For this reason, Wulfhere took his galley up the Loire with secretive care, and anchored her two miles from the city. The plunder was loaded into a fishing boat he had paid for, grudgingly, as he was robber by profession. It was Cormac’s advice, crafty and well-reasoned as usual, to do this remarkable thing. It was certain as aught could be that the fisherman who received their coins would not run bleating to the law. The law would question him by increasingly strong methods as a matter of course. That was assurance enow of his shut mouth, and less like to attract attention than his death or disappearance.

In darkness the fishing boat came to the waterfront of Nantes.

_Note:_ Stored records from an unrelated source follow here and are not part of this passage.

(** The received bytes have gone through the line discipline, and the readers are
    awake if a line is complete. *)
Definition received (k k' : kernel) : Prop :=
  let bs := rx (uart (console k)) in
  ∃ i', Input_ok i' ∧ i_r i' = i_r (input (console k)) ∧ abs i' = (cook_all bs (con_state k)).1 ∧
    k' = let k1 := put_con (mkUart [] (tx (uart (console k)) ++ echo_all bs (con_state k))) i' k in
         if (cook_all bs (con_state k)).2 then woken InputChan k1 else k1.

(** The devices and the kernel after an external interrupt. *)
Definition device_served (s s' : hartk) : Prop :=
  let d := dev s in
  match claims d with
  | [] => dev s' = d ∧ kern s' = kern s
  | irq :: rest =>
      if irq =? 0 then dev s' = mkDev (plic_regs d) rest (completed d) (now d) (deadline d) ∧ kern s' = kern s
      else dev s' = mkDev (plic_regs d) rest (completed d ++ [irq]) (now d) (deadline d) ∧ received (kern s) (kern s')
  end.

Lemma handle_external_spec s : uart_ready s → wp handle_external s (λ _ s', csr s' = csr s ∧ device_served s s').
Proof.
  destruct s as [c d k]. intros [Hh Hp Hi Hb He Hc]. cbn [csr dev kern] in *. unfold handle_external, claim, device_served. cbn [dev].
  wp_step. wp_step. wp_step. cbn [dev].
  destruct (claims d) as [|irq rest]; [by wp_steps|]. wp_step. wp_step. wp_step.
  apply Forall_cons in Hc as [[->| ->] _]; [by wp_steps|]. change (UART_IRQ =? 0) with false. change (UART_IRQ =? UART_IRQ) with true. cbn match.
  wp_step. apply wp_in_kernel. cbn [kern set_dev csr dev]. eapply wp_mono; [by apply console_intr_spec|].
  intros [] k' (i' & k1 & -> & Hi' & Hr & Ha & ->). unfold complete. wp_step. split; [done|]. split; [done|]. by exists i'.
Qed.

Its precious load was covered with sacking and old fish-nets. The three who rode in it wore long enveloping cloaks of coarse wool, under which they carried their helmets. One was a flame-haired giant; another was dark, scarred and leanly muscular; the third likewise black-haired, the single Dane of such colouring in Wulfhere’s crew. Black Thorfinn, he was named.

They moored the boat before a dockside warehouse. One end of it had been made into living quarters and a grog-shop, where any might come and go with a ready excuse, if not always without suspicion.

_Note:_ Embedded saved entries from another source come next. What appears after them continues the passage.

(* ===== verification/Asm.v ===== *)
(** * The assembly of the kernel (src/src/asm, trap.rs: trap_entry, proc.rs: Trapframe)

    The instruction sequences that save and restore registers: the trampoline
    between user and kernel mode, the switch between two contexts, the entry of
    kernel traps, and the first instructions of the kernel.  They run on a core
    with 32 registers, two control registers and the memory of the machine;
    addresses are translated by the page table in force, a parameter. *)

From S2P Require Import Prelude Spinlock FsBase Kalloc Vm Kernel Proc Syscall Trap TrapSpec.

(** ** Registers and instructions *)

Inductive reg :=
| Rzero | Rra | Rsp | Rgp | Rtp | Rt0 | Rt1 | Rt2 | Rs0 | Rs1 | Ra0 | Ra1 | Ra2 | Ra3 | Ra4 | Ra5 | Ra6 | Ra7
| Rs2 | Rs3 | Rs4 | Rs5 | Rs6 | Rs7 | Rs8 | Rs9 | Rs10 | Rs11 | Rt3 | Rt4 | Rt5 | Rt6.

#[global] Instance reg_eq_dec : EqDecision reg.
Proof. solve_decision. Defined.

Inductive instr :=
| Sd (rs : reg) (off : Z) (base : reg)
| Ld (rd : reg) (off : Z) (base : reg)
| Addi (rd rs : reg) (imm : Z)
| CsrrwSscratch (rd rs : reg)
| CsrrSscratch (rd : reg)
| CsrwSscratch (rs : reg)
| CsrwSatp (rs : reg)
| SfenceVma.

Record core := mkCore { regs : reg → u64; sscratch : u64; c_satp : u64; c_ram : machine }.

Definition upd (r : reg) (v : u64) (f : reg → u64) : reg → u64 :=
  λ r', if decide (r' = r) then if decide (r = Rzero) then f r' else v else f r'.

Definition set_regs (f : reg → u64) (c : core) : core := mkCore f (sscratch c) (c_satp c) (c_ram c).
Definition set_sscratch (v : u64) (c : core) : core := mkCore (regs c) v (c_satp c) (c_ram c).
Definition set_satp (v : u64) (c : core) : core := mkCore (regs c) (sscratch c) v (c_ram c).
Definition set_ram (m : machine) (c : core) : core := mkCore (regs c) (sscratch c) (c_satp c) m.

Wulfhere and Cormac were too striking to show themselves even in such a place, and made their way to a less public door. There they knocked in a certain rhythm. A balding Gallo-Roman in stained tunic came to let them in. He did not look at all a financial match for Philip or Desiderius Crispus, which was as he liked it.

“Cormac,” he said in greeting. “Skull-splitter.”

“Our very selves. And Thorfinn ye’ll not be knowing.

He has no word of Latin, Balsus, but give him to drink and he will not pine for conversation. He’s here to help with our load.”

More than that, he provided excuse for them to talk among themselves in Danish if they wished. The advantage was that Balsus Ammian would comprehend not a word. Cormac’s early life had not left him a trusting man.

“Plunder,” the merchant said, closing the door and replacing the bar. He found the word about as enticing as gout, to hear him, but his dark eyes gleamed. “It is a bad time for trade, Captain, but aye, we can discuss it.” To the brutal-faced hulk attending him he said, “Back to your bouncing, and tell Clodia we have guests warranting our best. Hungry, thirsty guests new from a sea voyage.”

The chucker-out’s nose had told him as much. With a grunt, he went through to the grog-shop, whence were borne odours of sausage, ale, wine, tar and sweat on gusts of argument, laughter, bawdry and alleged song.

Balsus led the way up creaking stairs to a room hung with cheap tapestry and rugged with sheepskins. Its odour was musty, but the pirates had sat in far worse. The lamps Balsus lit from his candle, puffing, burned scented oil. Cormac wondered idly how much could be got from rendering their host, and him wheezing like a walrus ashore after a rise of stairs…

They threw off their wadmal cloaks, and seated themselves with a creak and chime of battle-harness. The chairs held firm, even Wulfhere’s. They had been in this house erenow.

“Well, Captain,” Balsus said, “I’d never ask you-no, no, far from me the thought-to talk business neither drunk nor dined. You are famished, not so?”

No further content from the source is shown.